The State of the Art in Visual Analytics for 3D Urban Data
Fabio Miranda, Thomas Ortner, Gustavo Moreira, Maryam Hosseini, Milena Vuckovic, Filip Biljecki, Claudio Silva, Marcos Lage, Nivan Ferreira
TL;DR
This survey identifies and systematizes the state of visual analytics for 3D urban data by organizing contributions through the Why/What/How framework. It classifications papers into visualization and domain types, analyzes use cases, data origins, spatial scales, encodings, occlusion handling, and evaluation practices, and highlights gaps such as limited empirical validation and scarce open-tool ecosystems. The work reveals three broad use-case themes (natural phenomena, human-factor driven, built-environment only) and six common tasks (browse, identify, compare, summarize, etc.), underscoring the need for better data handling, metaphors, and guided explorations in multi-scale, immersive contexts. By outlining a roadmap with recommendations for metamodels, uncertainty visualization, and community-driven tool development, the paper aims to accelerate cross-disciplinary progress in urban visual analytics and digital-twin applications.
Abstract
Urbanization has amplified the importance of three-dimensional structures in urban environments for a wide range of phenomena that are of significant interest to diverse stakeholders.

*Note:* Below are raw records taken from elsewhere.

(** ** The Cartesian pipeline, end to end *)

Module Cartesian.
Import Py Trim Balancer Zigzag Filling.

(** [traj] of the script. *)
Definition trajectory_script (fuel : nat) (N L sigma : Z) : option (list Z) :=
  match balancer fuel N L sigma with
  | Some r => zigzag_script N (one_plus (trimmed r))
  | None => None
  end.

(** [traj] of the function; [uninit] is the content of
    [np.empty(trajectory_length)]. *)
Definition trajectory_function (fuel : nat) (N L sigma : Z) (uninit : list Z)
  : option (list Z) :=
  match balancer fuel N L sigma with
  | Some r => zigzag_function N uninit (one_plus (trimmed r))
  | None => None
  end.

(** The signed range of a line index. *)
Definition in_k_range (N : Z) (x : Z) : Prop := - (N / 2) <= x <= N / 2 - 1.

Lemma balancer_inv (fuel : nat) (N L sigma : Z) (r : trim_result) :
  0 <= N -> balancer fuel N L sigma = Some r ->
  Z.of_nat (length (trimmed r)) = N /\
  L - N <= np_sum (trimmed r) /\
  match how r with
  | SumReached => np_sum (trimmed r) = L - N
  | SafetyBreak => L - N < np_sum (trimmed r) /\ count_ones (trimmed r) = 0%nat
  end.
Proof.
  intros HN Hb.
  destruct (scale_up fuel (density N sigma) 0.9%float (L - N)) as [[c incr]|] eqn:Hup.
  - destruct (balancer_spec fuel N L sigma c incr HN Hup) as (r' & Hr' & Hlen & Hge & _ & Hhow).
    rewrite Hb in Hr'. injection Hr' as <-.
    split; [lia|]. split; assumption.
  - unfold balancer in Hb. rewrite Hup in Hb. discriminate.
Qed.

(** The function's array is the start of the script's list. *)
Lemma function_is_prefix (N : Z) (r uninit : list Z) :
  0 < N -> N mod 2 = 0 -> Z.of_nat (length r) = N ->
  Forall (fun x => 0 <= x) r ->
  Z.of_nat (length uninit) <= N + np_sum r ->
  zigzag_function N uninit (one_plus r)
  = Some (take (length uninit) (zigzag_spec N r)).
Proof.
  intros Hpos Hev Hlen Hnn Hfit.
  rewrite zigzag_function_spec by assumption. f_equal.
  pose proof (length_zigzag_spec N r Hpos Hev Hlen Hnn) as Hl.
  apply take_app_le. lia.
Qed.

(** A draw addresses an entry of either trajectory, and that entry plus
    N/2 is a bucket. *)
Lemma draw_on_bucket (N : Z) (r uninit : list Z) (s : Z) :
  0 < N -> N mod 2 = 0 -> Z.of_nat (length r) = N ->
  Forall (fun x => 0 <= x) r ->
  Z.of_nat (length uninit) <= N + np_sum r ->
  0 <= s < Z.of_nat (length uninit) ->
  exists t : Z,
    py_get (zigzag_spec N r) s = Some t /\
    py_get (take (length uninit) (zigzag_spec N r)) s = Some t /\
    0 <= t + N / 2 < N.
Proof.
  intros Hpos Hev Hlen Hnn Hfit Hs.
  pose proof (length_zigzag_spec N r Hpos Hev Hlen Hnn) as Hl.
  destruct (lookup_lt_is_Some_2 (zigzag_spec N r) (Z.to_nat s) ltac:(lia)) as [t Ht].
  exists t. rewrite !py_get_nonneg by lia.
  rewrite lookup_take_lt by lia. split; [exact Ht|]. split; [exact Ht|].
  pose proof (zigzag_spec_range N r Hpos Hev) as Hr.
  rewrite Forall_lookup in Hr. specialize (Hr _ _ Ht). simpl in Hr.
  destruct (even_size N Hpos Hev) as (m & HN & Hm & Hm0). lia.
Qed.

(** Without surplus (both sizes equal) a candidate of entries 0 or 1 is
    trimmed to zeros, whichever way the loop is left. *)
Lemma balancer_no_surplus (fuel : nat) (N sigma : Z) (c : list Z) (incr : float) :
  0 <= N ->
  scale_up fuel (density N sigma) 0.9%float (N - N) = Some (c, incr) ->
  Forall (fun x => 0 <= x <= 1) c ->
  exists r : trim_result,
    balancer fuel N N sigma = Some r /\ trimmed r = replicate (Z.to_nat N) 0.
Proof.
  intros HN Hup Hc.
  destruct (balancer_spec fuel N N sigma c incr HN Hup) as (r & Hr & Hlen & _ & _ & Hhow).
  exists r. split; [exact Hr|].
  assert (H01 : Forall (fun x => 0 <= x <= 1) (trimmed r)).
  { unfold balancer in Hr. rewrite Hup in Hr.
    refine (trim_loop_preserves (fun x => 0 <= x <= 1) _ _ _ _ _ _ _ Hc Hr). lia. }
  rewrite <- Hlen. destruct (how r); simpl in Hhow.
  - apply np_sum_nonneg_zero; [|lia].
    eapply Forall_impl; [exact H01|]. simpl. lia.
  - apply no_ones_zero; [exact H01|tauto].
Qed.

(** The run of the first scenario of the specification: sizes 8 and 10,
    width 2. *)
Lemma scale_up_8_10_2 :
  exists incr : float,
    scale_up 20000 (density 8 2) 0.9%float (10 - 8)
    = Some ([0; 0; 0; 1; 1; 1; 0; 0], incr).
Proof. eexists. vm_compute. reflexivity. Qed.

Lemma balancer_8_10_2 :
  balancer 20000 8 10 2
  = Some (TrimResult [0; 0; 0; 0; 1; 1; 0; 0] 1 SumReached).
Proof. vm_compute. reflexivity. Qed.

(** The run of the second scenario: sizes 4 and 4, at the shipped width 8
    and at width 2. *)
Lemma scale_up_4_4_8 :
  exists incr : float,
    scale_up 20000 (density 4 8) 0.9%float (4 - 4) = Some ([0; 0; 1; 0], incr).
Proof. eexists. vm_compute. reflexivity. Qed.

Lemma balancer_4_4_8 :
  balancer 20000 4 4 8 = Some (TrimResult [0; 0; 0; 0] 1 SumReached).
Proof. vm_compute. reflexivity. Qed.
(** * caffe2nnir: the Caffe-to-NNIR graph construction pass

    A shallow embedding of [utils/model_compiler/python/caffe2nnir.py] and
    the properties of its name canonicaliser, attribute extractor, attribute
    converter, shape inference and main pass.

    Conventions of the embedding.
    - Python [int] is [Z]; [//] is [Z.div] (both round towards minus
      infinity); Python [float] is the binary64 type [float].
    - A [dict] is an association list in key order: [d[k] = v] overwrites in
      place or appends, [d.keys()] lists the keys in that order.  CPython 2
      iterates a dict in hash order; whenever a statement below speaks of the
      first key or of the order of keys it is the order of [keys].
    - Exceptions and [sys.exit(1)] are the [Err] outcomes of [result].
    - Tensor dimensions are integers: the input dimensions are taken as
      already converted by the [int(x)] the program applies to them, which
      is then the identity. *)

From Stdlib Require Import ZArith List String Ascii Bool Lia Floats.
Import ListNotations.
Open Scope string_scope.
Open Scope Z_scope.

Set Implicit Arguments.

(** ** Outcomes *)

(** The messages printed before [sys.exit(1)]. *)
Inductive fatal : Type :=
| UnsupportedListAttribute
| UnsupportedAttributeType (attr_name : string)
| UnsupportedOperation (layer_type : string)
| NoInputDimensions (layer_name : string)
| UnknownDimensions (input_name layer_name : string)
| UnsupportedCaffemodel.

(** Ways in which the program stops early. *)
Inductive exn : Type :=
| SysExit (msg : fatal)
| KeyError (key : string)
| IndexError
| ValueError
| TypeError
| ZeroDivisionError
| OverflowError.

Inductive result (A : Type) : Type :=
| Ok (a : A)
| Err (e : exn).

Arguments Ok {A} a.
Arguments Err {A} e.

Definition bind {A B : Type} (r : result A) (k : A -> result B) : result B :=
  match r with
  | Ok a => k a
  | Err e => Err e
  end.

Declare Scope result_scope.
Delimit Scope result_scope with result.
Notation "x <- r ;; k" := (bind r (fun x => k))
  (at level 100, r at next level, right associativity) : result_scope.
Notation "' p <- r ;; k" := (bind r (fun x => match x with p => k end))
  (at level 100, p pattern, r at next level, right associativity) : result_scope.
Open Scope result_scope.

Definition is_ok {A : Type} (r : result A) : bool :=
  match r with Ok _ => true | Err _ => false end.

Fixpoint mapM {A B : Type} (f : A -> result B) (l : list A) : result (list B) :=
  match l with
  | [] => Ok []
  | a :: l' => b <- f a ;; bs <- mapM f l' ;; Ok (b :: bs)
  end.
(** * gscloud: the kubernetes cluster commands (cmd/kubernetes.go)

    A shallow embedding of [save-kubeconfig] and [exec-credential] together
    with the credential cache they share, and the properties of the
    natural-language specification checked against it.

    The commands are Go closures that read flags, touch the file system, the
    two output streams, the clock and the provider's API, and may leave the
    process through [os.Exit] or a run-time panic.  They are embedded as
    state-passing procedures over a [World]; what the Go standard library,
    client-go and the rest of the repository supply is collected in the
    [Externals] interface. *)

From Stdlib Require Import ZArith String Ascii List Bool Lia.
From stdpp Require Import base gmap strings list fin_maps pretty.

Local Open Scope string_scope.
Local Open Scope Z_scope.

(** ** Values *)

(** A Go [[]byte] and a Go [string] are both byte sequences; [string(b)] and
    [[]byte(s)] are the identity on them. *)
Definition bytes := string.

(** [error] values.  [os.IsNotExist] has to recognise one kind of them; all
    others only matter through their [Error()] text. *)
Inductive error :=
| ErrNotExist (op path : string)
| ErrOther (msg : string).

With the growing availability of 3D urban data, numerous studies have focused on developing visual analysis techniques tailored to the unique characteristics of urban environments. However, incorporating the third dimension into visual analytics introduces additional challenges in designing effective visual tools to tackle urban data's diverse complexities. In this paper, we present a survey on visual analytics of 3D urban data. Our work characterizes published works along three main dimensions (why, what, and how), considering use cases, analysis tasks, data, visualizations, and interactions. We provide a fine-grained categorization of published works from visualization journals and conferences, as well as from a myriad of urban domains, including urban planning, architecture, and engineering. By incorporating perspectives from both urban and visualization experts, we identify literature gaps, motivate visualization researchers to understand challenges and opportunities, and indicate future research directions.